> [Assigned task]: Pick out and copy every line below that has the word "createLoaderScript".
=== Record extracts ===
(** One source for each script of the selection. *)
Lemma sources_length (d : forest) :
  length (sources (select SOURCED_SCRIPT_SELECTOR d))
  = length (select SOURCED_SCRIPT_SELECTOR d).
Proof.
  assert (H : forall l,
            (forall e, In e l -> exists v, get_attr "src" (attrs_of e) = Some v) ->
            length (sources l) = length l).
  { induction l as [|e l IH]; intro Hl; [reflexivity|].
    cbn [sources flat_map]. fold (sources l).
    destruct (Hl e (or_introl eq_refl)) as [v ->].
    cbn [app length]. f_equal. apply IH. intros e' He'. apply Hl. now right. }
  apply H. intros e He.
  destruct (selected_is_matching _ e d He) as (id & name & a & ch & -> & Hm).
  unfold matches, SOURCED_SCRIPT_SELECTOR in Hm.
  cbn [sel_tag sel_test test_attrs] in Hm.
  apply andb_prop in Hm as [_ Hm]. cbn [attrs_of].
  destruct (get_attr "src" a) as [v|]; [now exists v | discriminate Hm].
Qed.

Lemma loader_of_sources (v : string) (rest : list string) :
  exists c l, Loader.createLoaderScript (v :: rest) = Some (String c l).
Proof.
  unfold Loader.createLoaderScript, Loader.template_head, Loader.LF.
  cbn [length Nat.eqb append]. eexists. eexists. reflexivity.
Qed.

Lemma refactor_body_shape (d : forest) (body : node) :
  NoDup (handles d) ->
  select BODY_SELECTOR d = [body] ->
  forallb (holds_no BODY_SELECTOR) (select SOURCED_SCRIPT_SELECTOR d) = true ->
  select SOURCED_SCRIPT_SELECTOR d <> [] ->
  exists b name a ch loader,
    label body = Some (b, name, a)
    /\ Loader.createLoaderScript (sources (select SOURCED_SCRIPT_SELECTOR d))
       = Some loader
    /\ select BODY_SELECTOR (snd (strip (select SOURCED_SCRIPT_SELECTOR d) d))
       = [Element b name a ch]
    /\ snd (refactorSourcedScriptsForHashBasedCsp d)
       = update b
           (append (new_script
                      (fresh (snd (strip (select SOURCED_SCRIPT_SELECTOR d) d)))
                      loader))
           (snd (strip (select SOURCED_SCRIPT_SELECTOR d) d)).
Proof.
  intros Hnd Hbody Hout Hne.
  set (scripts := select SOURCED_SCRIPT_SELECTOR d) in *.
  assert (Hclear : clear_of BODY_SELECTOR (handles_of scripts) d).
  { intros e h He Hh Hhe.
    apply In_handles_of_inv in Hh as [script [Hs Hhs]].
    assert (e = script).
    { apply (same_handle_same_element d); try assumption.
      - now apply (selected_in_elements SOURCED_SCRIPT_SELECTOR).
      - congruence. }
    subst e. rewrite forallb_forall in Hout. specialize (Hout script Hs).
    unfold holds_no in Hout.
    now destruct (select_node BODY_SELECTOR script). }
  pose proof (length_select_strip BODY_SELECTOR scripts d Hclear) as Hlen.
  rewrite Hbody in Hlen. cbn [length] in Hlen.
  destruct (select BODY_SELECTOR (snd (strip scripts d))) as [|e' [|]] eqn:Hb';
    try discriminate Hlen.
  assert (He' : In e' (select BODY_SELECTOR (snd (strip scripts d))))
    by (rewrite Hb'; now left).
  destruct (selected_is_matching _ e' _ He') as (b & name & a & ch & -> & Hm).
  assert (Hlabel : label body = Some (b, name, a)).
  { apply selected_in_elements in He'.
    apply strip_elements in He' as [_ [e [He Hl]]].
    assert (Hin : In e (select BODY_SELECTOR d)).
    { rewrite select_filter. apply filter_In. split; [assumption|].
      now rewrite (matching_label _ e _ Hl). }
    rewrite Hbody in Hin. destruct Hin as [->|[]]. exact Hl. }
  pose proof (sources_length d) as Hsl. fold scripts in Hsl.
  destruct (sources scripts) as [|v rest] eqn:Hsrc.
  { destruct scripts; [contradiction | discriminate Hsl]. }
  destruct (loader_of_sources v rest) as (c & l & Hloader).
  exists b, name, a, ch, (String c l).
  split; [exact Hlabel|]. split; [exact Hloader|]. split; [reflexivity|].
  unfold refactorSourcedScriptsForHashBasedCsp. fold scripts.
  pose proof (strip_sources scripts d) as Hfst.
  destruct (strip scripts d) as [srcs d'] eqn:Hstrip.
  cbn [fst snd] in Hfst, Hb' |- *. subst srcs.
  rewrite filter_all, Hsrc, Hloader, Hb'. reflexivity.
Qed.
===
=== Record extracts ===
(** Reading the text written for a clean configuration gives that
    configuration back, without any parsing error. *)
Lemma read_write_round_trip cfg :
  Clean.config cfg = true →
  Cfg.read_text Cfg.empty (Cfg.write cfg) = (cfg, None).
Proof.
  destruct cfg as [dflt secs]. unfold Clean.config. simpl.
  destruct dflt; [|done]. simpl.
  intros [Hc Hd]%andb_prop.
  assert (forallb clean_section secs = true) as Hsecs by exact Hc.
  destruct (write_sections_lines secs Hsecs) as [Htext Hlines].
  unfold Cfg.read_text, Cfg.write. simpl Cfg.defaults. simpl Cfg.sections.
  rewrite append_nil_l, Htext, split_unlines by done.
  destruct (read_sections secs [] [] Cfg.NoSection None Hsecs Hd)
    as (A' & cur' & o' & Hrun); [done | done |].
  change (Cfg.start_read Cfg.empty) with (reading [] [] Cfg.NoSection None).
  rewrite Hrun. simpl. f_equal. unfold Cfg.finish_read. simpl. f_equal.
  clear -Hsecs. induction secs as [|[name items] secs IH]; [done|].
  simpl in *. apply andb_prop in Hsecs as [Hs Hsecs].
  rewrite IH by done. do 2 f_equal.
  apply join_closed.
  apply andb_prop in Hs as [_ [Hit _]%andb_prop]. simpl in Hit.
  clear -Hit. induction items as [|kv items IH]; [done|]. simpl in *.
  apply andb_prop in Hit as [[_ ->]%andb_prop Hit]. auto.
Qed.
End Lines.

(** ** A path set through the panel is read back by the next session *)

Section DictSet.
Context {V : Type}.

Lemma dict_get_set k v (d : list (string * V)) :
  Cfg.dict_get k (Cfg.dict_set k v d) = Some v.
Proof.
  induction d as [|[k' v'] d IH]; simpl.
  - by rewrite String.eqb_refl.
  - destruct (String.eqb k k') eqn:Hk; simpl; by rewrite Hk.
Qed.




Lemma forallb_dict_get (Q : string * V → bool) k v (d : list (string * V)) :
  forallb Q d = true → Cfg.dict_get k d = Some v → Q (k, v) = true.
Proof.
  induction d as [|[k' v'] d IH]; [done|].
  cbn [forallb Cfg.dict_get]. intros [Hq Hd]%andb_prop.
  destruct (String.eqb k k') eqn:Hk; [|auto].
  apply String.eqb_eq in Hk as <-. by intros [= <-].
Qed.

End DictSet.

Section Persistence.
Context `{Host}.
===
> [Written answer]:
  exists c l, Loader.createLoaderScript (v :: rest) = Some (String c l).
  unfold Loader.createLoaderScript, Loader.template_head, Loader.LF.
    /\ Loader.createLoaderScript (sources (select SOURCED_SCRIPT_SELECTOR d))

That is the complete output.